▸ **DATA EXTRACTS**:
(* ===== verification/RedactionFacts.v ===== *)
(** * What a redacted response reveals

    Two values that differ only where the redaction is meant to hide something,
    and there agree on the digests and lengths that are shown instead, are shown
    alike. *)

From S2P Require Import Prelude GoStrings Json JsonFacts Ext InputRefs Redaction.
Open Scope Z_scope.

Definition all2 {A B} (P : A → B → Prop) : list A → list B → Prop :=
  fix go l l' := match l, l' with [], [] => True | x :: l, y :: l' => P x y ∧ go l l' | _, _ => False end.

Lemma all2_Forall2 {A B} (P : A → B → Prop) l l' : all2 P l l' ↔ Forall2 P l l'.
Proof.
  revert l'. induction l as [|x l IH]; intros [|y l']; cbn.
  - by split.
  - split; [done|]. by intros ?%Forall2_nil_inv_l.
  - split; [done|]. by intros ?%Forall2_nil_inv_r.
  - by rewrite IH, Forall2_cons.
Qed.

Section Alike.
Context `{Ext}.

(** The texts the redaction shows of [s] are those it shows of [s']. *)
Definition same_digest (s s' : string) : Prop := sha256HexString s = sha256HexString s' ∧ slen s = slen s'.

(** A header whose value is replaced. *)
Definition header_hidden (k : string) : bool := responseKeySensitive k || negb (allowed_header (normalized_key k)).

Fixpoint alike (v v' : jv) : Prop :=
  match v, v' with
  | JObj l, JObj l' =>
    all2 (λ kv kv',
      kv.1 = kv'.1 ∧
      let k := kv.1 in let c := kv.2.2 in let c' := kv'.2.2 in
      if responseKeyDropped (normalized_key k) then True
      else if responseKeySensitive k then same_digest (valueToString c) (valueToString c')
      else if bool_decide (normalized_key k = "path") then
        c = c' ∨ looksLikePrivateResponsePath (valueToString c) = true ∧ looksLikePrivateResponsePath (valueToString c') = true ∧
                 same_digest (TrimSpace (valueToString c)) (TrimSpace (valueToString c'))
      else if bool_decide (normalized_key k = "url") then c = c'
      else if bool_decide (normalized_key k = "headers") then
        match c, c' with
        | JObj h, JObj h' =>
          "input_redacted" ∉ h.*1 ∧
          all2 (λ x x', x.1 = x'.1 ∧
            if header_hidden x.1 then same_digest (valueToString x.2.2) (valueToString x'.2.2) else alike x.2.2 x'.2.2) h h'
        | JObj _, _ | _, JObj _ => False
        | _, _ => same_digest (valueToString c) (valueToString c')
        end
      else alike c c') l l'
  | JArr l, JArr l' => all2 (λ n n', alike n.2 n'.2) l l'
  | JStr s, JStr s' =>
    s = s' ∨ (maxSafeResponseStringLength < slen s)%nat ∧ (maxSafeResponseStringLength < slen s')%nat ∧ same_digest s s'
  | _, _ => v = v'
  end.

Lemma redacted_text_same reason s s' : same_digest s s' → redacted_text reason s = redacted_text reason s'.
Proof. unfold redacted_text. by intros [-> ->]. Qed.

Lemma input_redacted_text_same reason s s' : same_digest s s' → input_redacted_text reason s = input_redacted_text reason s'.
Proof. unfold input_redacted_text. by intros [-> ->]. Qed.

Context `{MapRange}.

(** The headers, each with its value and its sanitized value. *)
Definition swept (l : list (string * jnode)) : list (string * (jv * option jv)) :=
  List.map (λ x, (x.1, (x.2.2, sanitizeResponseValue x.2.2))) l.

Definition shown_alike (v : jv) : Prop := ∀ v', alike v v' → sanitizeResponseValue v = sanitizeResponseValue v'.

Definition header_alike (x x' : string * (jv * option jv)) : Prop :=
  x.1 = x'.1 ∧ if header_hidden x.1 then same_digest (valueToString x.2.1) (valueToString x'.2.1) else x.2.2 = x'.2.2.

Lemma response_header_alike k x x' out : header_alike (k, x) (k, x') →
  response_header k x.1 x.2 out = response_header k x'.1 x'.2 out.
Proof.
  intros [_ Hx]. unfold header_hidden in Hx. cbn [fst snd] in Hx. unfold response_header.
  destruct (responseKeySensitive k); cbn [orb] in Hx; [by rewrite (input_redacted_text_same _ _ _ Hx)|].
  destruct (allowed_header _); cbn [negb] in Hx; [by rewrite Hx|by rewrite (input_redacted_text_same _ _ _ Hx)].
Qed.

Lemma assoc_alike k l l' : Forall2 header_alike l l' →
  match assoc k l, assoc k l' with
  | Some x, Some x' => header_alike (k, x) (k, x')
  | None, None => True
  | _, _ => False
  end.
Proof.
  induction 1 as [|[a x] [a' x'] l l' Hx Hl IH]; [done|]. cbn [assoc]. destruct Hx as [Ha Hx]. cbn [fst] in Ha. subst a'.
  case_bool_decide; [subst; by split|done].
Qed.

Lemma response_headers_alike l l' : Forall2 header_alike l l' → ∀ ks out,
  response_headers_loop ks l out = response_headers_loop ks l' out.
Proof.
  intros Hl ks. induction ks as [|k ks IH]; intros out; [done|]. cbn [response_headers_loop]. pose proof (assoc_alike k _ _ Hl) as Hk.
  destruct (assoc k l) as [[c cl]|], (assoc k l') as [[c' cl']|]; try done.
  pose proof (response_header_alike k (c, cl) (c', cl') out Hk) as Hr. cbn [fst snd] in Hr. rewrite Hr.
  destruct (response_header k c' cl' out); [cbn; apply IH|done].
Qed.

Lemma header_keys l l' : Forall2 header_alike l l' → l.*1 = l'.*1.
Proof. induction 1 as [|x x' l l' [Hx _] Hl IH]; [done|]. cbn. by rewrite Hx, IH. Qed.

Lemma assoc_absent {A} k (l : list (string * A)) : k ∉ l.*1 → assoc k l = None.
Proof.
  induction l as [|[a x] l IH]; [done|]. cbn [fmap list_fmap fst assoc]. intros [Hk Hl]%not_elem_of_cons.
  rewrite bool_decide_false by done. by apply IH.
Qed.

Lemma swept_keys l : (swept l).*1 = l.*1.
Proof. unfold swept. induction l as [|x l IH]; [done|]. cbn. f_equal. exact IH. Qed.

Lemma headers_alike h h' : Forall (λ x, shown_alike x.2.2) h → "input_redacted" ∉ h.*1 →
  all2 (λ x x', x.1 = x'.1 ∧
    if header_hidden x.1 then same_digest (valueToString x.2.2) (valueToString x'.2.2) else alike x.2.2 x'.2.2) h h' →
  sanitizeResponseHeaders (JObj h) (sanitizeResponseValue (JObj h)) (swept h) =
  sanitizeResponseHeaders (JObj h') (sanitizeResponseValue (JObj h')) (swept h').
Proof.
  intros Hs Hk Hh%all2_Forall2.
  assert (Forall2 header_alike (swept h) (swept h')) as Hsw.
  { clear Hk. induction Hh as [|x x' h h' [Hx Hd] Hh IH]; [constructor|]. apply Forall_cons in Hs as [Hs Hs'].
    constructor; [|by apply IH]. split; [done|]. cbn [fst snd]. destruct (header_hidden x.1); [done|by apply Hs]. }
  unfold sanitizeResponseHeaders. rewrite (assoc_absent _ (swept h)) by (by rewrite swept_keys).
  rewrite (assoc_absent _ (swept h')) by (by rewrite <-(header_keys _ _ Hsw), swept_keys).
  by rewrite (header_keys _ _ Hsw), (response_headers_alike _ _ Hsw).
Qed.

Definition kids (v : jv) : list (string * jnode) := match v with JObj l => l | _ => [] end.

(** One member of an object that is not dropped. *)
Lemma member_alike k c c' : responseKeyDropped (normalized_key k) = false →
  shown_alike c → Forall (λ x, shown_alike x.2.2) (kids c) → alike (JObj [(k, ("", c))]) (JObj [(k, ("", c'))]) →
  response_member k c (sanitizeResponseValue c) (swept (kids c)) = response_member k c' (sanitizeResponseValue c') (swept (kids c')).
Proof.
  intros Hd Hc Hkids Ha. destruct Ha as [[_ Ha] _]. cbn [fst snd] in Ha. rewrite Hd in Ha. unfold response_member.
  destruct (responseKeySensitive k); [by rewrite (redacted_text_same _ _ _ Ha)|].
  destruct (bool_decide (normalized_key k = "path")) eqn:Hp.
  { destruct Ha as [->|(H1 & H2 & Hs)]; [done|]. rewrite H1, H2. cbn [andb]. unfold safeResponsePathEnvelope.
    destruct Hs as [Hs Hn]. rewrite Hs. by rewrite (input_redacted_text_same _ _ _ (conj Hs Hn)). }
  cbn [andb]. destruct (bool_decide (normalized_key k = "url")); [by subst|].
  destruct (bool_decide (normalized_key k = "headers")).
  - destruct c as [| | | | |h], c' as [| | | | |h']; cbn [sanitizeResponseHeaders];
      first [done | by rewrite (input_redacted_text_same _ _ _ Ha) | idtac].
    destruct Ha as [Hk Hh]. by apply headers_alike.
  - by apply Hc.
Qed.

Lemma alike_shown v : shown_alike v ∧ Forall (λ x, shown_alike x.2.2) (kids v).
Proof.
  induction v as [|b|l|s|l IH|l IH] using jv_induction.
  1-3: split; [intros v' Hv; destruct v'; cbn [alike] in Hv; try done; by inversion Hv|constructor].
  - split; [|constructor]. intros v' Hv. destruct v' as [| | |s'| |]; cbn [alike] in Hv; try done. destruct Hv as [->|(H1 & H2 & Hs)]; [done|].
    cbn [sanitizeResponseValue]. rewrite (proj2 (Nat.ltb_lt _ _) H1), (proj2 (Nat.ltb_lt _ _) H2). by rewrite (redacted_text_same _ _ _ Hs).
  - split; [|constructor]. intros v' Hv. destruct v' as [| | | |l'|]; cbn [alike] in Hv; try done. apply all2_Forall2 in Hv.
    cbn [sanitizeResponseValue]. f_equal. induction Hv as [|n n' l l' Hn Hl IHl]; [done|]. apply Forall_cons in IH as [[IHn _] IH].
    cbn [List.map all_some]. rewrite (IHn _ Hn). destruct (sanitizeResponseValue n'.2); [cbn|done].
    specialize (IHl IH). destruct (all_some _), (all_some _); cbn in *; congruence.
  - split; [|cbn [kids]; eapply Forall_impl; [exact IH|]; intros x [Hx _]; exact Hx].
    intros v' Hv. destruct v' as [| | | | |l']; cbn [alike] in Hv; try done. apply all2_Forall2 in Hv.
    cbn [sanitizeResponseValue]. f_equal. induction Hv as [|n n' l l' Hn Hl IHl]; [done|]. apply Forall_cons in IH as [[IHn IHk] IH].
    destruct n as [k [t c]], n' as [k' [t' c']]. cbn [fst snd] in *. destruct Hn as [<- Hn]. specialize (IHl IH).
    cbn [List.map List.concat fst snd]. destruct (responseKeyDropped (normalized_key k)) eqn:Hd; [exact IHl|]. cbn [app all_some].
    assert (alike (JObj [(k, ("", c))]) (JObj [(k, ("", c'))])) as Ha. { cbn [alike all2 fst snd]. split; [|done]. by rewrite Hd. }
    pose proof (member_alike k c c' Hd IHn IHk Ha) as Hm. unfold swept, kids in Hm.
    replace (match c with JObj l' => List.map (λ kv', (kv'.1, (kv'.2.2, sanitizeResponseValue kv'.2.2))) l' | _ => [] end)
      with (swept (kids c)) by (by destruct c).
    replace (match c' with JObj l' => List.map (λ kv', (kv'.1, (kv'.2.2, sanitizeResponseValue kv'.2.2))) l' | _ => [] end)
      with (swept (kids c')) by (by destruct c').
    rewrite (member_alike k c c' Hd IHn IHk Ha). destruct (response_member k c' _ _); [cbn|done].
    destruct (all_some _), (all_some _); cbn in *; congruence.
Qed.

(** C21: a response reveals of a hidden value only its digest and its length.
    Two stored values that differ only under sensitive keys, in headers that are
    not allow-listed, in private paths, in over-long strings or in ciphertexts
    and nonces, and agree there on SHA-256 and length, give the same response,
    whatever the order in which maps are visited. *)
Theorem redaction_hides v v' : alike v v' → sanitizeResponseValue v = sanitizeResponseValue v'.
Proof. apply alike_shown. Qed.
End Alike.

Module RedactionExample.
#[local] Existing Instance demo_ext.
#[local] Instance as_listed : MapRange := λ ks, ks.

Definition secret (last : string) : string := "0123456789abcdef0123456789abcdef" +:+ last.
Definition stored (last nonce : string) : jv :=
  mk_obj [("api_token", JStr (secret last)); ("nonce", JStr nonce); ("n", JNum "1");
          ("headers", mk_obj [("Accept", JStr (secret last)); ("ETag", JStr "x")])].

Lemma redaction_hides_witness : alike (stored "a" "p") (stored "b" "quite another") ∧
  sanitizeResponseValue (stored "a" "p") = sanitizeResponseValue (stored "b" "quite another").
Proof.
  assert (alike (stored "a" "p") (stored "b" "quite another")) as Ha.
  { vm_compute. repeat split; try (by left); try reflexivity.
    intros Hin. apply list_elem_of_In in Hin. cbn in Hin. by destruct Hin as [|[|]]. }
  split; [exact Ha|]. exact (redaction_hides _ _ Ha).
Defined.

(** The text of an object stored under "url" is shown, the secrets inside it
    included. *)
Example url_object_leaks :
  sanitizeResponseValue (mk_obj [("url", mk_obj [("password", JStr "hunter2")])]) =
  Some (mk_obj [("url", JStr (any_text (mk_obj [("password", JStr "hunter2")])))]).
Proof. vm_compute. reflexivity. Qed.

(** A header named like the list of redacted headers makes the redaction of a
    later sensitive header panic. *)
Example header_name_panics :
  sanitizeResponseValue (mk_obj [("headers", mk_obj [("sensitive_fields_redacted", JStr ""); ("Authorization", JStr "x")])]) = None.
Proof. vm_compute. reflexivity. Qed.

(** What is redacted twice shows the digest of the first redaction. *)
Example redacted_again :
  let once := sanitizeResponseValue (mk_obj [("token", JStr "t")]) in bool_decide (any_text <$> (once ≫= sanitizeResponseValue) = any_text <$> once) = false.
Proof. vm_compute. reflexivity. Qed.
End RedactionExample.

▸ **PROBLEM REQUIREMENTS**: The lines to return are those in the records above that hold the word "slen".

▸ **EXPECTED OUTPUT**:
Definition same_digest (s s' : string) : Prop := sha256HexString s = sha256HexString s' ∧ slen s = slen s'.
    s = s' ∨ (maxSafeResponseStringLength < slen s)%nat ∧ (maxSafeResponseStringLength < slen s')%nat ∧ same_digest s s'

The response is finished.